De son côté, Stéphane Dujarric, le porte-parole du Secrétaire général des Nations Unies (ONU), Antonio Guterres, s’est dit «indigné» par ce drame. Et de préciser que Guterres «condamne fermement cette attaque odieuse et souligne l’urgente nécessité pour la communauté internationale de redoubler son soutien aux États membres dans la lutte contre l’extrémisme violent et son inacceptable bilan humain». Aussi, il a assuré aux autorités burkinabè le «soutien total» de l’ONU.



Le ministre français des Affaires étrangères, Jean-Yves Le Drian, a déclaré pour sa part qu’il se rendrait dans l’ancienne colonie française «cette semaine», affirmant la «solidarité» de Paris avec le Burkina Fasso. Après la prière de l’Angélus de dimanche au Vatican, le pape François a également prié pour «les victimes de l’effusion de sang à Solhan», et a soutenu que «l’Afrique a besoin de paix et non de violence !».

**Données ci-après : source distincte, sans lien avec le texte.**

Definition session_matches (session_id : string) (message : list (string * json)) : bool :=
  match jget "sessionId" message with
  | None => true
  | Some (JStr s) => bool_decide (s = session_id)
  | Some _ => false
  end.
Definition command_payload (message : list (string * json)) : list (string * json) :=
  filter (fun kv => kv.1 ∉ ["type"; "sessionId"]%string) message.

Definition set_socket (ws : nat) (s : socket) (r : relay) : relay := r <| rl_sockets := <[ws := s]> (rl_sockets r) |>.

(** One round of [_run_messages], answering whether there is another;
    [clock] is [time.monotonic()], in microseconds. *)
Definition run_message (gone : closings) (ws : nat) (raw : incoming) (clock : Z) (fresh : string) (l : loop) : act process bool :=
  size <-- of_result (received_size raw);;
  if decide (size > rk_max_message_bytes config)
  then on_relay (_close ws _CLOSE_TOO_LARGE "message too large");;; ret false
  else
    let inbound := lo_inbound l + size in
    if decide (inbound > rk_max_inbound_bytes config)
    then on_relay (_close ws _CLOSE_POLICY "inbound budget exceeded");;; ret false
    else
      let fresh_window := bool_decide (clock - lo_window_start l >= 1000000) in
      let window_start := if fresh_window then clock else lo_window_start l in
      let count := (if fresh_window then 0 else lo_count l) + 1 in
      if decide (count > rk_max_messages_per_second config)
      then on_relay (_close ws _CLOSE_POLICY "rate limit exceeded");;; ret false
      else
        let grant := lo_grant l in
        message <-- of_result (_parse_message raw);;
        now <-- reads (fun p => in_now (pr_ingress p));;
        fail_if gt_expires_at grant <= now with expired_session;;
        match jget "type" message ≫= as_str with
        | None => raise (DebugRelayError "message type is not allowed")
        | Some message_type =>
            fail_if message_type ∉ ALLOWED_MESSAGE_TYPES with DebugRelayError "message type is not allowed";;
            fail_if session_matches (gt_session_id grant) message = false with DebugRelayError "session does not match grant";;
            fail_if message_type ∉ gt_capabilities grant with DebugRelayError "capability is not granted";;
            command_id <-- send_command (gt_session_id grant) (gt_device_id grant) (gt_edge_id grant) message_type
                             (command_payload message) fresh;;
            on_relay (writes (fun r => r <| rl_command_sessions := <[command_id := gt_session_id grant]> (rl_command_sessions r) |>));;;
            on_relay (_send_json gone ws [("type", JStr "debug.accepted"); ("commandId", JStr command_id)]);;;
            on_relay (writes (set_socket ws (mkSocket (Some (gt_session_id grant)) (Some (mkLoop grant window_start count inbound)))));;;
            ret true
        end.

(** From the first message to the first round of [_run_messages]. *)
Definition first_message (gone : closings) (ws : nat) (raw : incoming) (clock : Z) : act process bool :=
  message <-- of_result (_recv_json raw);;
  p <-- reads id;;
  presented <-- of_result (_authenticate (in_delivery (pr_ingress p)) (in_now (pr_ingress p)) message);;
  let '(grant, token) := presented in
  on_ingress (writes (fun w => w <| in_history := in_history w ++ [Presented ws (gt_session_id grant) token] |>));;;
  on_relay (writes (fun r =>
    set_socket ws (mkSocket (Some (gt_session_id grant)) None)
      (r <| rl_sessions := <[gt_session_id grant := {[ws]} ∪ default ∅ (rl_sessions r !! gt_session_id grant)]> (rl_sessions r) |>)));;;
  on_relay (_send_json gone ws [("type", JStr "ready"); ("sessionId", JStr (gt_session_id grant))]);;;
  on_relay (writes (set_socket ws (mkSocket (Some (gt_session_id grant)) (Some (mkLoop grant clock 0 0)))));;;
  ret true.

(** The [finally] clause. *)
Definition finish_connection (ws : nat) (r : relay) : relay :=
  let r := r <| rl_outbound_bytes := delete ws (rl_outbound_bytes r) |> in
  let r := match rl_sockets r !! ws ≫= so_session_id with
           | None => r
           | Some session_id =>
               match rl_sessions r !! session_id with
               | None => r
               | Some peers =>
                   let peers := peers ∖ {[ws]} in
                   r <| rl_sessions := if decide (peers = ∅) then delete session_id (rl_sessions r)
                                       else <[session_id := peers]> (rl_sessions r) |>
               end
           end in
  r <| rl_free := rl_free r + 1 |> <| rl_sockets := delete ws (rl_sockets r) |>.
(** ** Where it does not hold what it promises *)

(** The connection keeps the grant it read when it was opened: frames pass
    after the hub took the revocation. *)
Lemma open_socket_outlives_revocation :
  (demo_revoke tapped_hub).1 = Accepted
  /\ dd_state <$> SqliteDelivery.get "s-1" (in_delivery revoked_ingress) = Some "REVOKED"
  /\ exists at_ n, in_history (pr_ingress (demo_says 0 "tap" revoked_hub))
                   = in_history revoked_ingress ++ [Queued at_ "edge" (n, Some (CB_relay_frame tap_frame))].
Proof. split; [vm_compute; reflexivity|]. split; [vm_compute; reflexivity|]. eexists _, _. vm_compute. reflexivity. Qed.

(** A revocation that arrives before its grant is forgotten: the grant is
    queued afterwards and the session opens. *)
Lemma late_grant_outlives_revocation :
  let '(a, p) := demo_revoke (new_process demo_config) in let '(a', p') := demo_grant p in
  a = Accepted /\ a' = Accepted /\ is_Some (rl_sockets (pr_relay (demo_says 1 "auth" (demo_connect 1 p'))) !! 1%nat).
Proof. vm_compute. split; [done|]. split; [done|]. by eexists. Qed.

(** A grant event that is delivered again is refused, for ever: the stored
    record is no longer PENDING. *)
Lemma redelivered_grant_is_refused :
  (demo_grant (new_process demo_config)).1 = Accepted
  /\ (demo_grant granted_hub).1 = Aborted "FAILED_PRECONDITION" "invalid debug grant event payload".
Proof. vm_compute. done. Qed.

(** An acknowledgement of the edge overwrites REVOKED. *)
Lemma late_ack_reopens :
  let p := (demo_accept demo_config (1, Some (EB_command_ack (mkCommandAck "s-1" "ACCEPTED" "" ""))) revoked_hub).2 in
  rl_sockets (pr_relay (demo_says 1 "auth" (demo_connect 1 revoked_hub))) !! 1%nat = None
  /\ is_Some (rl_sockets (pr_relay (demo_says 1 "auth" (demo_connect 1 p))) !! 1%nat).
Proof. vm_compute. by split; [|eexists]. Qed.

(** A browser that has used its budget up makes [EdgeHub.accept] raise
    something that is no [SessionError]: the edge's stream breaks. *)
Definition small_config : DebugRelayConfig := mkRelayConfig ["https://studio"] 32 (256 * 1024) (4 * 1024 * 1024) 90 20 90000000.
Lemma spent_budget_breaks_the_stream :
  (demo_accept small_config (1, Some (EB_relay_frame (mkRelayFrame "s-1" "device-1" "debug/s-1/0" "view.frame" "frame" "picture" true)))
     tapped_hub).1 = Err (DebugRelayError "outbound budget exceeded").
Proof. vm_compute. reflexivity. Qed.

(** Two capabilities can be granted and asked for whose frames the edge refuses. *)
Lemma granted_steps_are_refused capability kind frame device_id now m : 
  capability = "debug.steps" \/ capability = "debug.variables" -> command_kind capability = Some kind -> rf_kind frame = kind ->
  capability ∈ ALLOWED_DEBUG_CAPABILITIES /\ is_ok (EdgeControl.validate_frame frame device_id now m).1 = false.
Proof.
  intros Hc Hk Hf. split; [destruct Hc as [-> | ->]; by apply (bool_decide_unpack _)|].
  unfold EdgeControl.validate_frame. destruct (EdgeControl.check_session _ _ _ _ _ _) as [[s|] m']; [|done].
  rewrite decide_True; [done|]. rewrite Hf. destruct Hc as [-> | ->]; injection Hk as <-; by apply not_in_computed.
Qed.
Lemma granted_steps_are_refused_witness :
  "debug.steps" ∈ ALLOWED_DEBUG_CAPABILITIES
  /\ is_ok (EdgeControl.validate_frame (mkRelayFrame "s-1" "device-1" "r" "debug.steps" "steps" "" false) "device-1" 0 ∅).1 = false.
Proof. by apply (granted_steps_are_refused "debug.steps" "steps"); [left|..]. Defined.
End Demo.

Le Maroc a quant à lui condamné l’attaque terroriste ignoble que subit le peuple du Burkina Faso dans un message adressé au ministre des Affaires étrangères, de l’Intégration africaine et des Burkinabè de l’Extérieur, Alpha Barry. Dans cette correspondance, le chef de la diplomatie marocaine, Nasser Bourita, a souligné que «devant cette agression lâche, le Royaume du Maroc condamne vivement cet acte terroriste abject, qui est rejeté par toutes les religions et les valeurs humanistes universelles». Il a avancé qu’en cette douloureuse occasion, le Maroc «présente ses vives condoléances et ses sincères sentiments de compassion et de solidarité aux familles éplorées et au peuple burkinabè frère».



 



Renforcement des forces de défense et de sécurité



Par ailleurs, le gouvernement burkinabè a annoncé une forte mobilisation de ses forces de défense et de sécurité «pour neutraliser ces terroristes et rétablir le calme dans les zones peuplées». Notons que Solhan, qui représente une petite communauté située à environ 15km de Sebba, la principale ville de la province de Yagha, a subi de nombreuses attaques ces dernières années. Depuis 2015, le Burkina Faso peine à lutter contre les attaques terroristes de plus en plus fréquentes et meurtrières de groupes tels que le Groupe de soutien à l’islam et aux musulmans (GSIM) et l’État islamique dans le Grand Sahara (EIGS) ou Daech. Les offensives ont commencé dans le nord du pays, près de la frontière malienne, mais se sont depuis étendues à d’autres régions, notamment à l’Est. Environ 1.400 personnes sont mortes suite à ces attentats terroristes et plus d’un million ont fui leurs foyers.